=== Begin Enclosure ===

(** * The Overcooked actor-critic model ([dizoo/overcooked/models/overcooked_vac.py])

    A shallow embedding of the two classes of the module, [ConvEncoder] and
    [VAC], and the properties of their constructors and forward modes.

    The Python code is object code over a tensor framework.  The embedding
    keeps that shape:
    - objects live in a heap and are reached through references, attributes
      are set one assignment at a time and may be missing;
    - every method is a computation in a state-and-exception monad over the
      interpreter's world (heap, random generator, standard output);
    - the tensor framework (torch) and the building blocks of the surrounding
      library (ding) are an interface, [Framework], of which the file gives
      one instance that computes with tensor shapes;
    - the buffers a module may hold besides its learned parameters are a
      second interface, [Buffered], over which the forward modes are read
      again for the statements on what a call leaves behind. *)

From Stdlib Require Import Ascii.
From stdpp Require Import functions gmap strings list pretty.

#[local] Set Warnings "-register-all".
#[local] Open Scope Z_scope.

(** ** Python preliminaries *)

(** The exceptions the module can raise or let through. *)
Inductive Exception :=
| IndexError
| KeyError (key : string)
| TypeError (what : string)
| AttributeError (name : string)
| AssertionError (msg : string)
| RuntimeError (msg : string).

Inductive Result (A : Type) :=
| Ok (a : A)
| Err (e : Exception).
Arguments Ok {A} a.
Arguments Err {A} e.

Definition is_ok {A} (r : Result A) : bool :=
  match r with Ok _ => true | Err _ => false end.

(** State and exceptions: a raised exception keeps the state reached so far,
    as a Python exception keeps the mutations made before it. *)
Definition M (S A : Type) : Type := S -> Result A * S.

Definition ret {S A} (a : A) : M S A := fun s => (Ok a, s).

Definition bind {S A B} (m : M S A) (k : A -> M S B) : M S B :=
  fun s => match m s with
           | (Ok a, s') => k a s'
           | (Err e, s') => (Err e, s')
           end.

Definition raise {S A} (e : Exception) : M S A := fun s => (Err e, s).

Definition lift {S A} (r : Result A) : M S A := fun s => (r, s).

Definition gets {S A} (f : S -> A) : M S A := fun s => (Ok (f s), s).

Definition modify {S} (f : S -> S) : M S unit := fun s => (Ok tt, f s).

Declare Scope py_scope.
Delimit Scope py_scope with py.
Notation "x <- c1 ;; c2" := (bind c1 (fun x => c2))
  (at level 100, c1 at next level, right associativity) : py_scope.
Notation "c1 ;; c2" := (bind c1 (fun _ => c2))
  (at level 100, right associativity) : py_scope.
#[local] Open Scope py_scope.

(** [assert cond, msg] *)
Definition py_assert {S} (cond : bool) (msg : string) : M S unit :=
  if cond then ret tt else raise (AssertionError msg).

(** [for x in xs: acc = body(x, acc)] *)
Fixpoint for_each {S A X} (xs : list X) (acc : A) (body : X -> A -> M S A) : M S A :=
  match xs with
  | [] => ret acc
  | x :: xs' => acc' <- body x acc ;; for_each xs' acc' body
  end.

Definition py_len {A} (l : list A) : Z := Z.of_nat (length l).

(** [l[i]], negative indices counted from the end. *)
Definition py_getitem {A} (l : list A) (i : Z) : Result A :=
  let j := if i <? 0 then i + py_len l else i in
  if j <? 0 then Err IndexError
  else match l !! Z.to_nat j with
       | Some a => Ok a
       | None => Err IndexError
       end.

Definition py_slice_bound (n i : Z) : Z :=
  if i <? 0 then Z.max 0 (i + n) else Z.min i n.

(** [l[start:stop]] *)
Definition py_slice {A} (l : list A) (start stop : Z) : list A :=
  let a := py_slice_bound (py_len l) start in
  let b := py_slice_bound (py_len l) stop in
  take (Z.to_nat (b - a)) (drop (Z.to_nat a) l).

(** [range(start, stop)] *)
Definition py_range (start stop : Z) : list Z := seqZ start (stop - start).

(** [len(set(l))] *)
Definition py_len_set (l : list Z) : Z :=
  Z.of_nat (size (list_to_set l : gset Z)).

(** [template.format(a, b, ...)] for templates whose only fields are [{}]. *)
Fixpoint py_format (template : string) (args : list string) : Result string :=
  match template with
  | EmptyString => Ok EmptyString
  | String "{"%char (String "}"%char rest) =>
      match args with
      | a :: args' =>
          match py_format rest args' with
          | Ok s => Ok (a +:+ s)
          | Err e => Err e
          end
      | [] => Err IndexError
      end
  | String c rest =>
      match py_format rest args with
      | Ok s => Ok (String c s)
      | Err e => Err e
      end
  end.

Definition py_join (sep : string) (parts : list string) : string :=
  match parts with
  | [] => EmptyString
  | p :: ps => fold_left (fun acc q => acc +:+ sep +:+ q) ps p
  end.

(** [repr(s)] of a string without quotes, backslashes or control characters
    (the only strings it is applied to are the names in [VAC.mode]). *)
Definition py_repr_str (s : string) : string := "'" +:+ s +:+ "'".

(** [str(l)] of a list of strings. *)
Definition py_str_list_str (l : list string) : string :=
  "[" +:+ py_join ", " (py_repr_str <$> l) +:+ "]".

(** An observation or action shape, [Union[int, SequenceType]]. *)
Inductive Shape :=
| SInt (n : Z)
| STuple (dims : list Z)
| SList (dims : list Z).

Definition isinstance_int (s : Shape) : bool :=
  match s with SInt _ => true | _ => false end.

Definition shape_len (s : Shape) : Result Z :=
  match s with
  | SInt _ => Err (TypeError "object of type 'int' has no len()")
  | STuple dims | SList dims => Ok (py_len dims)
  end.

Definition shape_getitem (s : Shape) (i : Z) : Result Z :=
  match s with
  | SInt _ => Err (TypeError "'int' object is not subscriptable")
  | STuple dims | SList dims => py_getitem dims i
  end.

(** Unpacking a shape into an argument list (a starred argument). *)
Definition shape_unpack (s : Shape) : Result (list Z) :=
  match s with
  | SInt _ => Err (TypeError "argument after * must be an iterable, not int")
  | STuple dims | SList dims => Ok dims
  end.

(** [str(s)] *)
Definition shape_str (s : Shape) : string :=
  match s with
  | SInt n => pretty n
  | STuple [d] => "(" +:+ pretty d +:+ ",)"
  | STuple dims => "(" +:+ py_join ", " (pretty <$> dims) +:+ ")"
  | SList dims => "[" +:+ py_join ", " (pretty <$> dims) +:+ "]"
  end.

(** ** Objects of the tensor framework *)

(** [activation: Optional[nn.Module]]: a module without parameters. *)
Inductive Activation :=
| ReLU
| Sigmoid
| Tanh
| OtherActivation (name : string).

(** The torch layers the module builds, with their constructor arguments;
    [ResBlock] is [ding.torch_utils.ResBlock]. *)
Inductive LayerSpec :=
| Conv2d (in_channels out_channels kernel_size stride : Z)
| ResBlock (in_channels : Z) (activation : option Activation) (norm_type : option string)
| Linear (in_features out_features : Z).

(** The first argument of [MultiHead] is a head class. *)
Inductive HeadCls :=
| DiscreteHeadCls.

(** The modules of [ding.model.common] the model instantiates, with their
    constructor arguments. *)
Inductive DingSpec :=
| FCEncoder (obs_shape : Shape) (hidden_size_list : list Z)
    (activation : option Activation) (norm_type : option string)
| RegressionHead (hidden_size output_size layer_num : Z)
    (activation : option Activation) (norm_type : option string)
| ReparameterizationHead (hidden_size : Z) (output_size : Shape) (layer_num : Z)
    (sigma_type : string) (activation : option Activation) (norm_type : option string)
| DiscreteHead (hidden_size : Z) (output_size : Shape) (layer_num : Z)
    (activation : option Activation) (norm_type : option string)
| MultiHead (head_cls : HeadCls) (hidden_size : Z) (output_size_list : Shape) (layer_num : Z)
    (activation : option Activation) (norm_type : option string).

(** The carrier types of a framework: tensors, the learned parameters of a
    module, and the state of the random generator. *)
Class Carrier := {
  Tensor : Type;
  Params : Type;
  Rng : Type;
}.

(** A reference to a heap object. *)
Definition loc := nat.

Section Objects.
Context `{Carrier}.

(** What a forward pass takes and returns: a tensor, a list or a dict. *)
Inductive Value :=
| VTensor (t : Tensor)
| VList (l : list Value)
| VDict (d : gmap string Value).

(** [v[key]] *)
Definition value_getitem (v : Value) (key : string) : Result Value :=
  match v with
  | VDict d =>
      match d !! key with
      | Some x => Ok x
      | None => Err (KeyError key)
      end
  | _ => Err (TypeError "indices must be integers")
  end.

(** An entry of a container of modules.  [NoModule] is an entry that is
    [None]: [nn.Sequential] takes [None] among its arguments and keeps it. *)
Inductive Layer :=
| Learned (spec : LayerSpec) (theta : Params)
| Flatten
| Act (a : Activation)
| NoModule.

(** A list of modules before and after [nn.ModuleList] wraps it. *)
Inductive ModuleSeq :=
| PyList (ms : list loc)
| ModuleList (ms : list loc).

(** The attributes of a [ConvEncoder] instance; [None] is an attribute not
    set yet. *)
Record ConvEncoderAttrs := {
  conv_obs_shape : option Shape;
  conv_act : option (option Activation);
  conv_hidden_size_list : option (list Z);
  conv_main : option (list Layer);
  conv_mid : option Layer;
}.

(** The attributes of a [VAC] instance. *)
Record VACAttrs := {
  vac_obs_shape : option Shape;
  vac_action_shape : option Shape;
  vac_share_encoder : option bool;
  vac_encoder : option loc;
  vac_actor_encoder : option loc;
  vac_critic_encoder : option loc;
  vac_critic_head : option loc;
  vac_continuous : option bool;
  vac_multi_head : option bool;
  vac_actor_head : option loc;
  vac_actor : option ModuleSeq;
  vac_critic : option ModuleSeq;
}.

Inductive Object :=
| ObjConvEncoder (attrs : ConvEncoderAttrs)
| ObjDing (spec : DingSpec) (theta : Params)
| ObjVAC (attrs : VACAttrs).

Inductive PrintArg :=
| PStr (s : string)
| PTensor (t : Tensor)
| PSize (dims : list Z).

(** The interpreter's state.  [calls] is the one field the program has not:
    it records every module call made on a heap object, in order, with the
    argument, so that theorems can count forward passes. *)
Record World := {
  rng : Rng;
  heap : list Object;
  stdout : list (list PrintArg);
  calls : list (loc * Value);
}.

=== End Enclosure ===

#### Problem
At the line containing "DingSpec) (theta : Params)", start copying. Continue exactly through the final line of the entries above and stop there.

#### Solution
| ObjDing (spec : DingSpec) (theta : Params)
| ObjVAC (attrs : VACAttrs).

Inductive PrintArg :=
| PStr (s : string)
| PTensor (t : Tensor)
| PSize (dims : list Z).

(** The interpreter's state.  [calls] is the one field the program has not:
    it records every module call made on a heap object, in order, with the
    argument, so that theorems can count forward passes. *)
Record World := {
  rng : Rng;
  heap : list Object;
  stdout : list (list PrintArg);
  calls : list (loc * Value);
}.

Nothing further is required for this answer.